Copying exactly, give the lines in the material below from the one with "tables over it" to the one with "Section Generated.", ends included, and nothing besides.

Recorded information =>
##############################
(* ===== verification/FbElements.v ===== *)
(** * Elements and in-place edits of the generated tables (messages/tesla/)

    The FlatBuffers compiler also generates, for every byte field, an accessor
    of one element, its length, a mutator of one element and the start of a
    vector, and for every scalar a mutator.  The runtime's part of them is the
    interface [FlatbuffersElements] with the laws [FlatbuffersElementsSpec],
    which say what a finished buffer ([fb_buffer]) answers and how a write to
    it changes the heap it holds.  A mutator writes to the buffer that all
    tables over it share: it answers the new contents of that buffer. *)

From S2P Require Import Prelude Flatbuffers FbRef Messages.
From stdpp Require Import functions.
Local Open Scope Z_scope.

Class FlatbuffersElements (FB : FlatbuffersLib) := {
  Table_Vector : Table -> Z -> outcome Z;
  Table_VectorLen : Table -> Z -> outcome Z;
  Table_MutateByte : Table -> Z -> Z -> outcome (bool * bytes);
  Table_MutateByteSlot : Table -> Z -> Z -> outcome (bool * bytes);
  Table_MutateUint32Slot : Table -> Z -> Z -> outcome (bool * bytes);
  Table_MutateUint64Slot : Table -> Z -> Z -> outcome (bool * bytes);
  StartVector : Z -> Z -> Z -> Builder -> outcome (Z * Builder)
}.

(** ** The generated code *)

Section Generated.
Context {FB : FlatbuffersLib} {FE : FlatbuffersElements FB}.

(** The shapes shared by the accessors and mutators of byte vectors; the index
    is an [int] converted to a 32-bit offset. *)
Definition element (t : Table) (vt j : Z) : outcome Z :=
  field_or 0 (fun o => a ← Table_Vector t o; Table_GetByte t (u32 (a + u32 j))) t vt.
Definition vector_length (t : Table) (vt : Z) : outcome Z :=
  field_or 0 (fun o => Table_VectorLen t o) t vt.
Definition mutate_element (t : Table) (vt j n : Z) : outcome (bool * bytes) :=
  field_or (false, Table_Bytes t)
    (fun o => a ← Table_Vector t o; Table_MutateByte t (u32 (a + u32 j)) n) t vt.

(** FlatbuffersEnvelope.go *)
Definition Envelope_Init (buf : bytes) (i : Z) : Table := mkTable buf i.
Definition Envelope_Txid (rcv : Table) (j : Z) : outcome Z := element rcv 4 j.
Definition Envelope_TxidLength (rcv : Table) : outcome Z := vector_length rcv 4.
Definition Envelope_MutateTxid (rcv : Table) (j n : Z) := mutate_element rcv 4 j n.
Definition Envelope_Topic (rcv : Table) (j : Z) : outcome Z := element rcv 6 j.
Definition Envelope_TopicLength (rcv : Table) : outcome Z := vector_length rcv 6.
Definition Envelope_MutateTopic (rcv : Table) (j n : Z) := mutate_element rcv 6 j n.
Definition Envelope_MutateMessageType (rcv : Table) (n : Z) := Table_MutateByteSlot rcv 8 n.
Definition Envelope_MessageId (rcv : Table) (j : Z) : outcome Z := element rcv 12 j.
Definition Envelope_MessageIdLength (rcv : Table) : outcome Z := vector_length rcv 12.
Definition Envelope_MutateMessageId (rcv : Table) (j n : Z) := mutate_element rcv 12 j n.
Definition FlatbuffersEnvelopeStartTxidVector (numElems : Z) (b : Builder) := StartVector 1 numElems 1 b.
Definition FlatbuffersEnvelopeStartTopicVector (numElems : Z) (b : Builder) := StartVector 1 numElems 1 b.
Definition FlatbuffersEnvelopeStartMessageIdVector (numElems : Z) (b : Builder) := StartVector 1 numElems 1 b.

(** FlatbuffersStream.go *)
Definition Stream_Init (buf : bytes) (i : Z) : Table := mkTable buf i.
Definition Stream_MutateCreatedAt (rcv : Table) (n : Z) := Table_MutateUint32Slot rcv 4 n.
Definition Stream_SenderId (rcv : Table) (j : Z) : outcome Z := element rcv 6 j.
Definition Stream_SenderIdLength (rcv : Table) : outcome Z := vector_length rcv 6.
Definition Stream_MutateSenderId (rcv : Table) (j n : Z) := mutate_element rcv 6 j n.
Definition Stream_Payload (rcv : Table) (j : Z) : outcome Z := element rcv 8 j.
Definition Stream_PayloadLength (rcv : Table) : outcome Z := vector_length rcv 8.
Definition Stream_MutatePayload (rcv : Table) (j n : Z) := mutate_element rcv 8 j n.
Definition Stream_DeviceType (rcv : Table) (j : Z) : outcome Z := element rcv 10 j.
Definition Stream_DeviceTypeLength (rcv : Table) : outcome Z := vector_length rcv 10.
Definition Stream_MutateDeviceType (rcv : Table) (j n : Z) := mutate_element rcv 10 j n.
Definition Stream_DeviceId (rcv : Table) (j : Z) : outcome Z := element rcv 12 j.
Definition Stream_DeviceIdLength (rcv : Table) : outcome Z := vector_length rcv 12.
Definition Stream_MutateDeviceId (rcv : Table) (j n : Z) := mutate_element rcv 12 j n.
Definition Stream_MutateDeliveredAtEpochMs (rcv : Table) (n : Z) := Table_MutateUint64Slot rcv 14 n.
Definition FlatbuffersStreamStartSenderIdVector (numElems : Z) (b : Builder) := StartVector 1 numElems 1 b.
Definition FlatbuffersStreamStartPayloadVector (numElems : Z) (b : Builder) := StartVector 1 numElems 1 b.
Definition FlatbuffersStreamStartDeviceTypeVector (numElems : Z) (b : Builder) := StartVector 1 numElems 1 b.
Definition FlatbuffersStreamStartDeviceIdVector (numElems : Z) (b : Builder) := StartVector 1 numElems 1 b.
##############################
Problem solution =>
    tables over it share: it answers the new contents of that buffer. *)

From S2P Require Import Prelude Flatbuffers FbRef Messages.
From stdpp Require Import functions.
Local Open Scope Z_scope.

Class FlatbuffersElements (FB : FlatbuffersLib) := {
  Table_Vector : Table -> Z -> outcome Z;
  Table_VectorLen : Table -> Z -> outcome Z;
  Table_MutateByte : Table -> Z -> Z -> outcome (bool * bytes);
  Table_MutateByteSlot : Table -> Z -> Z -> outcome (bool * bytes);
  Table_MutateUint32Slot : Table -> Z -> Z -> outcome (bool * bytes);
  Table_MutateUint64Slot : Table -> Z -> Z -> outcome (bool * bytes);
  StartVector : Z -> Z -> Z -> Builder -> outcome (Z * Builder)
}.

(** ** The generated code *)

Section Generated.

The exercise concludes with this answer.